FIG. 2 is a schematic flow chart of a method for acoustic diagnosis in traditional Chinese medicine according to an embodiment of the present invention; the embodiment of the present application provides a method for acoustic diagnosis in traditional Chinese medicine, as shown in fig. 2, the method includes:
s101, voice signals of the pre-diagnosis case are obtained.
In the actual operation process, in order to avoid the influence of external noise and improve the diagnosis accuracy, the pre-diagnosis case can be in a quiet space and is at the same distance from the microphone or other sound acquisition devices, the sound wave amplitude is prevented from being weakened by the distance, the pre-diagnosis case reads the language on the specified template by the common Chinese language, the specified template can be a sentence consisting of ' palace, quotient, horn, vowel, feather and pinyin ' vowel ', the reading time can be generally set to three minutes in order to obtain more accurate diagnosis results, and in addition, the content of the specified template is beneficial to quantifying the extracted characteristic value and is convenient to classify.
And S102, extracting characteristic information in the voice signal.
The method comprises the steps of extracting characteristic information such as amplitude information, frequency spectrum information and power information of a voice signal of a pre-diagnosis case, wherein the characteristic information in sentences is extracted, a section of sentences with stable tone can be selected for extraction, influence of external factors is avoided, and the power information is power spectrum information.
S103, comparing and matching the characteristic information of the pre-diagnosed case with the characteristic information of each case in the pre-stored case library.
And comparing the characteristic information of the pre-diagnosed case with the characteristic information of each case in the pre-stored case library by using a characteristic comparison method, and then matching according to a comparison result.
And S104, obtaining a diagnosis report of the pre-diagnosis case according to the comparison and matching result.
According to the comparison result of the characteristic information of the pre-diagnosis case, a diagnosis report of the characteristic information is obtained, and it should be noted that the diagnosis report may include a confirmed disease type and a suspected disease type.
Optionally, the step of acquiring the voice signal of the pre-diagnosis case further includes:
and converting the collected voice signals of the pre-diagnosis cases into digital signals.

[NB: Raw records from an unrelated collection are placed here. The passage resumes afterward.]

(** The loop of [std::__push_heap]:
    [while (holeIndex > topIndex && comp(first + parent, value))
       { *(first + holeIndex) = *(first + parent);
         holeIndex = parent; parent = (holeIndex - 1) / 2; }
     *(first + holeIndex) = value;]
    [holeIndex] decreases at every turn, so [holeIndex] turns are enough. *)
Fixpoint push_heap_loop (turns : nat) (c : list T) (holeIndex topIndex : nat) (value : T)
  : list T :=
  let parent := (holeIndex - 1) / 2 in
  match turns with
  | S turns' =>
      if (topIndex <? holeIndex) && comp (c !!! parent) value then
        push_heap_loop turns' (<[holeIndex := c !!! parent]> c) parent topIndex value
      else <[holeIndex := value]> c
  | 0 => <[holeIndex := value]> c
  end.

(** [std::__push_heap(first, holeIndex, topIndex, value, comp)]. *)
Definition __push_heap (c : list T) (holeIndex topIndex : nat) (value : T) : list T :=
  push_heap_loop holeIndex c holeIndex topIndex value.

(** [std::push_heap(first, last, comp)]:
    [value = *(last - 1); __push_heap(first, (last - first) - 1, 0, value)]. *)
Definition push_heap (c : list T) : list T :=
  __push_heap c (length c - 1) 0 (c !!! (length c - 1)).

(** The first loop of [std::__adjust_heap]:
    [while (secondChild < (len - 1) / 2)
       { secondChild = 2 * (secondChild + 1);
         if (comp(first + secondChild, first + (secondChild - 1))) secondChild--;
         *(first + holeIndex) = *(first + secondChild);
         holeIndex = secondChild; }]
    [secondChild] grows at every turn, so [len] turns are enough. *)
Fixpoint adjust_heap_loop (turns : nat) (c : list T) (holeIndex secondChild len : nat)
  : list T * nat * nat :=
  match turns with
  | S turns' =>
      if secondChild <? (len - 1) / 2 then
        let secondChild1 := 2 * (secondChild + 1) in
        let secondChild2 :=
          if comp (c !!! secondChild1) (c !!! (secondChild1 - 1))
          then secondChild1 - 1 else secondChild1 in
        adjust_heap_loop turns' (<[holeIndex := c !!! secondChild2]> c)
          secondChild2 secondChild2 len
      else (c, holeIndex, secondChild)
  | 0 => (c, holeIndex, secondChild)
  end.

(** [std::__adjust_heap(first, holeIndex, len, value, comp)], called with
    [len >= 1]: after the loop,
    [if ((len & 1) == 0 && secondChild == (len - 2) / 2)
       { secondChild = 2 * (secondChild + 1);
         *(first + holeIndex) = *(first + (secondChild - 1));
         holeIndex = secondChild - 1; }
     __push_heap(first, holeIndex, topIndex, value, comp);]. *)
Definition __adjust_heap (c : list T) (holeIndex len : nat) (value : T) : list T :=
  let topIndex := holeIndex in
  let '(c1, holeIndex1, secondChild1) := adjust_heap_loop len c holeIndex holeIndex len in
  if Nat.even len && (secondChild1 =? (len - 2) / 2) then
    let secondChild2 := 2 * (secondChild1 + 1) in
    __push_heap (<[holeIndex1 := c1 !!! (secondChild2 - 1)]> c1) (secondChild2 - 1)
      topIndex value
  else __push_heap c1 holeIndex1 topIndex value.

After the voice signal of the pre-diagnosis case is obtained, the voice signal of the pre-diagnosis case is converted into a digital signal, and characteristic information such as amplitude information, frequency spectrum information and power information of the digital signal corresponding to the voice signal is extracted and compared with the characteristic information of the pre-stored case library.
Optionally, the step of extracting feature information from the speech signal includes: amplitude information, frequency information, spectrum information and power information in the digital signal converted from the voice signal are extracted by using a time domain analysis method or a frequency domain analysis method.

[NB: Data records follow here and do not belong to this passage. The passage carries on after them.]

(** The counts of "XO XO XO " (three of each) around [userMove(2)] and
    [computerMove()]. *)
Lemma moves_count_pieces_witness :
  ((exists e : exn,
      Game.userMove 2 (world_of "XO XO XO " None) =
        (Raise e, world_of "XO XO XO " None)) \/
   (exists (res : string) (w' : World oxo_data.Disk),
      Game.userMove 2 (world_of "XO XO XO " None) = (Ret res, w') /\
      count "X" (self_game w') = S (count "X" (self_game (world_of "XO XO XO " None))) /\
      S (count " " (self_game w')) = count " " (self_game (world_of "XO XO XO " None)) /\
      count "O" (self_game w') = count "O" (self_game (world_of "XO XO XO " None)))) /\
  (Game.computerMove 0 (world_of "XO XO XO " None) =
     (Ret "D", world_of "XO XO XO " None) \/
   (exists (res : string) (w' : World oxo_data.Disk),
      Game.computerMove 0 (world_of "XO XO XO " None) = (Ret res, w') /\
      res <> "D" /\
      count "O" (self_game w') = S (count "O" (self_game (world_of "XO XO XO " None))) /\
      S (count " " (self_game w')) = count " " (self_game (world_of "XO XO XO " None)) /\
      count "X" (self_game w') = count "X" (self_game (world_of "XO XO XO " None)))).
Proof.
  apply (moves_count_pieces (world_of "XO XO XO " None) 2 0). reflexivity.
Defined.

(** [userMove(2)] on "XX O O   ": the row 0, 1, 2 runs through cell 2. *)
Lemma userMove_wins_through_cell_witness :
  (fst (Game.userMove 2 (world_of "XX O O   " None)) = Ret "X" <->
   exists t, In t Game.wins /\ through (Z.to_nat 2) t /\
             completed_by "X"
               (self_game (snd (Game.userMove 2 (world_of "XX O O   " None)))) t) /\
  (fst (Game.userMove 2 (world_of "XX O O   " None)) <> Ret "X" ->
   fst (Game.userMove 2 (world_of "XX O O   " None)) = Ret "").
Proof.
  apply (userMove_wins_through_cell (world_of "XX O O   " None) 2);
    [reflexivity | symbols | reflexivity | lia | reflexivity].
Defined.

Extracting and analyzing amplitude information, frequency information and the like in a digital signal corresponding to a voice signal by using a time domain analysis method, wherein the frequency domain analysis method is used for analyzing frequency domain characteristics of the voice signal and comprises frequency spectrum information, power information and the like, generally, a stable section in the digital signal corresponding to the voice signal of a pre-diagnosis case can be intercepted, and characteristic extraction is carried out in the stable section; and/or comparing the cepstrum and wavelet analysis characteristics with the characteristic information of the pre-stored case library.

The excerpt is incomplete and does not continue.